Go through the listing below and gather every line with the word "rest".

#### DATA SUPPLIED

(* ===== verification/SnappyDecompress.v ===== *)
(** * The decompressor ([include/snappy-c/snappy.c])

    The tag loop of [decompress_all_tags] over any source, with the scratch
    buffer in which [refill_tag] puts a tag together whose bytes come from
    several fragments, and [snappy_uncompress] over a flat source.  Pointers
    carry the buffer they point into; every load and store is checked. *)

From stdpp Require Import base numbers list.
From S2P Require Import Prelude Bits SnappySource Varint SnappyFormat SnappyWriter.

Open Scope Z_scope.

Definition wordmask : list Z := [0; 0xff; 0xffff; 0xffffff; 0xffffffff].

Definition char_table : list Z := [
   0x0001; 0x0804; 0x1001; 0x2001; 0x0002; 0x0805; 0x1002; 0x2002;
   0x0003; 0x0806; 0x1003; 0x2003; 0x0004; 0x0807; 0x1004; 0x2004;
   0x0005; 0x0808; 0x1005; 0x2005; 0x0006; 0x0809; 0x1006; 0x2006;
   0x0007; 0x080a; 0x1007; 0x2007; 0x0008; 0x080b; 0x1008; 0x2008;
   0x0009; 0x0904; 0x1009; 0x2009; 0x000a; 0x0905; 0x100a; 0x200a;
   0x000b; 0x0906; 0x100b; 0x200b; 0x000c; 0x0907; 0x100c; 0x200c;
   0x000d; 0x0908; 0x100d; 0x200d; 0x000e; 0x0909; 0x100e; 0x200e;
   0x000f; 0x090a; 0x100f; 0x200f; 0x0010; 0x090b; 0x1010; 0x2010;
   0x0011; 0x0a04; 0x1011; 0x2011; 0x0012; 0x0a05; 0x1012; 0x2012;
   0x0013; 0x0a06; 0x1013; 0x2013; 0x0014; 0x0a07; 0x1014; 0x2014;
   0x0015; 0x0a08; 0x1015; 0x2015; 0x0016; 0x0a09; 0x1016; 0x2016;
   0x0017; 0x0a0a; 0x1017; 0x2017; 0x0018; 0x0a0b; 0x1018; 0x2018;
   0x0019; 0x0b04; 0x1019; 0x2019; 0x001a; 0x0b05; 0x101a; 0x201a;
   0x001b; 0x0b06; 0x101b; 0x201b; 0x001c; 0x0b07; 0x101c; 0x201c;
   0x001d; 0x0b08; 0x101d; 0x201d; 0x001e; 0x0b09; 0x101e; 0x201e;
   0x001f; 0x0b0a; 0x101f; 0x201f; 0x0020; 0x0b0b; 0x1020; 0x2020;
   0x0021; 0x0c04; 0x1021; 0x2021; 0x0022; 0x0c05; 0x1022; 0x2022;
   0x0023; 0x0c06; 0x1023; 0x2023; 0x0024; 0x0c07; 0x1024; 0x2024;
   0x0025; 0x0c08; 0x1025; 0x2025; 0x0026; 0x0c09; 0x1026; 0x2026;
   0x0027; 0x0c0a; 0x1027; 0x2027; 0x0028; 0x0c0b; 0x1028; 0x2028;
   0x0029; 0x0d04; 0x1029; 0x2029; 0x002a; 0x0d05; 0x102a; 0x202a;
   0x002b; 0x0d06; 0x102b; 0x202b; 0x002c; 0x0d07; 0x102c; 0x202c;
   0x002d; 0x0d08; 0x102d; 0x202d; 0x002e; 0x0d09; 0x102e; 0x202e;
   0x002f; 0x0d0a; 0x102f; 0x202f; 0x0030; 0x0d0b; 0x1030; 0x2030;
   0x0031; 0x0e04; 0x1031; 0x2031; 0x0032; 0x0e05; 0x1032; 0x2032;
   0x0033; 0x0e06; 0x1033; 0x2033; 0x0034; 0x0e07; 0x1034; 0x2034;
   0x0035; 0x0e08; 0x1035; 0x2035; 0x0036; 0x0e09; 0x1036; 0x2036;
   0x0037; 0x0e0a; 0x1037; 0x2037; 0x0038; 0x0e0b; 0x1038; 0x2038;
   0x0039; 0x0f04; 0x1039; 0x2039; 0x003a; 0x0f05; 0x103a; 0x203a;
   0x003b; 0x0f06; 0x103b; 0x203b; 0x003c; 0x0f07; 0x103c; 0x203c;
   0x0801; 0x0f08; 0x103d; 0x203d; 0x1001; 0x0f09; 0x103e; 0x203e;
   0x1801; 0x0f0a; 0x103f; 0x203f; 0x2001; 0x0f0b; 0x1040; 0x2040].

Definition LITERAL : Z := 0.
Definition EIO : Z := 5.

(** [d->ip] and [d->ip_limit] are NULL at first, then point into a buffer of
    the compressed data or into [d->scratch]. *)
Inductive dptr :=
  | PNull
  | PSrc (k : nat) (o : Z)
  | PScratch (o : Z).

Definition ptr_add (p : dptr) (n : Z) : dptr :=
  match p with
  | PNull => PNull
  | PSrc k o => PSrc k (o + n)
  | PScratch o => PScratch (o + n)
  end.

(** [p - q]; pointers into different objects cannot be subtracted. *)
Definition ptr_sub (p q : dptr) : res Z :=
  match p, q with
  | PNull, PNull => Ok 0
  | PSrc j a, PSrc k b => if (j =? k)%nat then Ok (a - b) else Fault BadPointer
  | PScratch a, PScratch b => Ok (a - b)
  | _, _ => Fault BadPointer
  end.

(** The pointer that [peek] returned. *)
Definition peeked_ptr (p : option place) : dptr :=
  match p with Some (k, o) => PSrc k o | None => PNull end.

Record snappy_decompressor (R : Type) := {
  d_reader : R;
  d_ip : dptr;
  d_ip_limit : dptr;
  d_peeked : Z;
  d_eof : bool;
  d_scratch : list Z }.
Arguments Build_snappy_decompressor {R} _ _ _ _ _ _.
Arguments d_reader {R} _.
Arguments d_ip {R} _.
Arguments d_ip_limit {R} _.
Arguments d_peeked {R} _.
Arguments d_eof {R} _.
Arguments d_scratch {R} _.

Section setters.
Context {R : Type}.
Implicit Types d : snappy_decompressor R.

Definition set_reader d (r : R) : snappy_decompressor R :=
  {| d_reader := r; d_ip := d_ip d; d_ip_limit := d_ip_limit d; d_peeked := d_peeked d;
     d_eof := d_eof d; d_scratch := d_scratch d |}.
Definition set_ip d (ip : dptr) : snappy_decompressor R :=
  {| d_reader := d_reader d; d_ip := ip; d_ip_limit := d_ip_limit d; d_peeked := d_peeked d;
     d_eof := d_eof d; d_scratch := d_scratch d |}.
Definition set_ip_limit d (l : dptr) : snappy_decompressor R :=
  {| d_reader := d_reader d; d_ip := d_ip d; d_ip_limit := l; d_peeked := d_peeked d;
     d_eof := d_eof d; d_scratch := d_scratch d |}.
Definition set_peeked d (n : Z) : snappy_decompressor R :=
  {| d_reader := d_reader d; d_ip := d_ip d; d_ip_limit := d_ip_limit d; d_peeked := n;
     d_eof := d_eof d; d_scratch := d_scratch d |}.
Definition set_eof d (b : bool) : snappy_decompressor R :=
  {| d_reader := d_reader d; d_ip := d_ip d; d_ip_limit := d_ip_limit d; d_peeked := d_peeked d;
     d_eof := b; d_scratch := d_scratch d |}.
Definition set_scratch d (s : list Z) : snappy_decompressor R :=
  {| d_reader := d_reader d; d_ip := d_ip d; d_ip_limit := d_ip_limit d; d_peeked := d_peeked d;
     d_eof := d_eof d; d_scratch := s |}.
End setters.

(** The structure is on the stack: [scratch] starts with arbitrary bytes. *)
Definition init_snappy_decompressor {R} (reader : R) (scratch : list Z) : snappy_decompressor R :=
  {| d_reader := reader; d_ip := PNull; d_ip_limit := PNull; d_peeked := 0; d_eof := false;
     d_scratch := scratch |}.

(** The buffers of the compressed data. *)
Section decompress.
Context `{Source R} (bufs : list (list Z)).
Implicit Types d : snappy_decompressor R.

Definition exit_snappy_decompressor d : res (snappy_decompressor R) :=
  reader ← skip (d_reader d) (d_peeked d);
  Ok (set_reader d reader).

(** The buffer a pointer points into, and the index in it. *)
Definition ptr_buf d (p : dptr) : res (list Z * Z) :=
  match p with
  | PNull => Fault BadPointer
  | PSrc k o => buffer_at bufs (Some (k, o))
  | PScratch o => Ok (d_scratch d, o)
  end.

Definition load_ptr d (p : dptr) : res Z :=
  '(b, o) ← ptr_buf d p; load b o.

(** x86-64 is little endian: [le32toh] is the identity. *)
Definition get_unaligned_le32 d (p : dptr) : res Z :=
  '(b, o) ← ptr_buf d p; UNALIGNED_LOAD32 b o.

(** The loop of [refill_tag] that stitches a tag together in [scratch];
    [None] is its early [return false].  A tag has at most five bytes. *)
Fixpoint stitch_loop (fuel : nat) d (nbuf needed : Z) : res (option Z * snappy_decompressor R) :=
  match fuel with
  | O => Fault OutOfFuel
  | S fuel =>
      if nbuf <? needed then
        let '(p, length) := peek (d_reader d) in
        if length =? 0 then Ok (None, d) else
        let to_add := u32 (Z.min (needed - nbuf) length) in
        bs ← copy_from bufs p to_add;
        scratch ← store_bytes (d_scratch d) nbuf bs;
        let d := set_scratch d scratch in
        reader ← skip (d_reader d) to_add;
        stitch_loop fuel (set_reader d reader) (nbuf + to_add) needed
      else Ok (Some nbuf, d)
  end.

(** [memmove(d->scratch, ip, nbuf)], then drop what was peeked. *)
Definition move_to_scratch d (ip : dptr) (nbuf : Z) : res (snappy_decompressor R) :=
  '(b, o) ← ptr_buf d ip;
  bs ← load_bytes b o nbuf;
  scratch ← store_bytes (d_scratch d) 0 bs;
  let d := set_scratch d scratch in
  reader ← skip (d_reader d) (d_peeked d);
  Ok (set_peeked (set_reader d reader) 0).

(** The first part of [refill_tag]: fetch a new fragment from the reader when
    [ip] has reached the end of the last one.  [false] is the end of input. *)
Definition refill_fetch d : res (bool * dptr * snappy_decompressor R) :=
  let ip := d_ip d in
  rest ← ptr_sub (d_ip_limit d) ip;
  if rest =? 0 then
    reader ← skip (d_reader d) (d_peeked d);
    let d := set_reader d reader in
    let '(p, n) := peek (d_reader d) in
    let ip := peeked_ptr p in
    let d := set_peeked d (u32 n) in
    if n =? 0 then Ok (false, ip, set_eof d true)
    else Ok (true, ip, set_ip_limit d (ptr_add ip n))
  else Ok (true, ip, d).

(** The second part: make sure that all bytes of the tag are in one place. *)
Definition refill_buffer d (ip : dptr) : res (bool * snappy_decompressor R) :=
  rest ← ptr_sub (d_ip_limit d) ip;
  _ ← check (0 <? rest);
  c ← load_ptr d ip;
  entry ← load char_table c;
  let needed := Z.shiftr entry 11 + 1 in
  _ ← check (needed <=? zlen (d_scratch d));
  let nbuf := u32 rest in
  if nbuf <? needed then
    d ← move_to_scratch d ip nbuf;
    '(o, d) ← stitch_loop 6 d nbuf needed;
    match o with
    | None => Ok (false, d)
    | Some nbuf =>
        _ ← check (nbuf =? needed);
        Ok (true, set_ip_limit (set_ip d (PScratch 0)) (PScratch needed))
    end
  else if nbuf <? 5 then
    d ← move_to_scratch d ip nbuf;
    Ok (true, set_ip_limit (set_ip d (PScratch 0)) (PScratch nbuf))
  else Ok (true, set_ip d ip).

Definition refill_tag d : res (bool * snappy_decompressor R) :=
  '(more, ip, d) ← refill_fetch d;
  if negb more then Ok (false, d) else refill_buffer d ip.

(** [MAYBE_REFILL()]; [false] is its [return]. *)
Definition maybe_refill d (ip : dptr) : res (bool * snappy_decompressor R * dptr) :=
  rest ← ptr_sub (d_ip_limit d) ip;
  if rest <? 5 then
    '(ok, d) ← refill_tag (set_ip d ip);
    Ok (ok, d, d_ip d)
  else Ok (true, d, ip).

(** The loop that appends a literal which may span fragments of the source.
    [None] is a [return]; else the part of the literal that is left to
    append from [ip].  Every round moves on to the next fragment. *)
Fixpoint literal_loop (fuel : nat) d (ip : dptr) (w : writer) (literal_length avail : Z) :
    res (option (dptr * Z) * snappy_decompressor R * writer) :=
  match fuel with
  | O => Fault OutOfFuel
  | S fuel =>
      if avail <? literal_length then
        '(b, o) ← ptr_buf d ip;
        '(ok, w) ← writer_append w b o avail;
        if negb ok then Ok (None, d, w) else
        let literal_length := literal_length - avail in
        reader ← skip (d_reader d) (d_peeked d);
        let d := set_reader d reader in
        let '(p, n) := peek (d_reader d) in
        let ip := peeked_ptr p in
        let avail := u32 n in
        let d := set_peeked d avail in
        if avail =? 0 then Ok (None, d, w) else
        let d := set_ip_limit d (ptr_add ip avail) in
        literal_loop fuel d ip w literal_length avail
      else Ok (Some (ip, literal_length), d, w)
  end.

########

_EXERCISE ANSWER_
  rest ← ptr_sub (d_ip_limit d) ip;
  if rest =? 0 then
  rest ← ptr_sub (d_ip_limit d) ip;
  _ ← check (0 <? rest);
  let nbuf := u32 rest in
  rest ← ptr_sub (d_ip_limit d) ip;
  if rest <? 5 then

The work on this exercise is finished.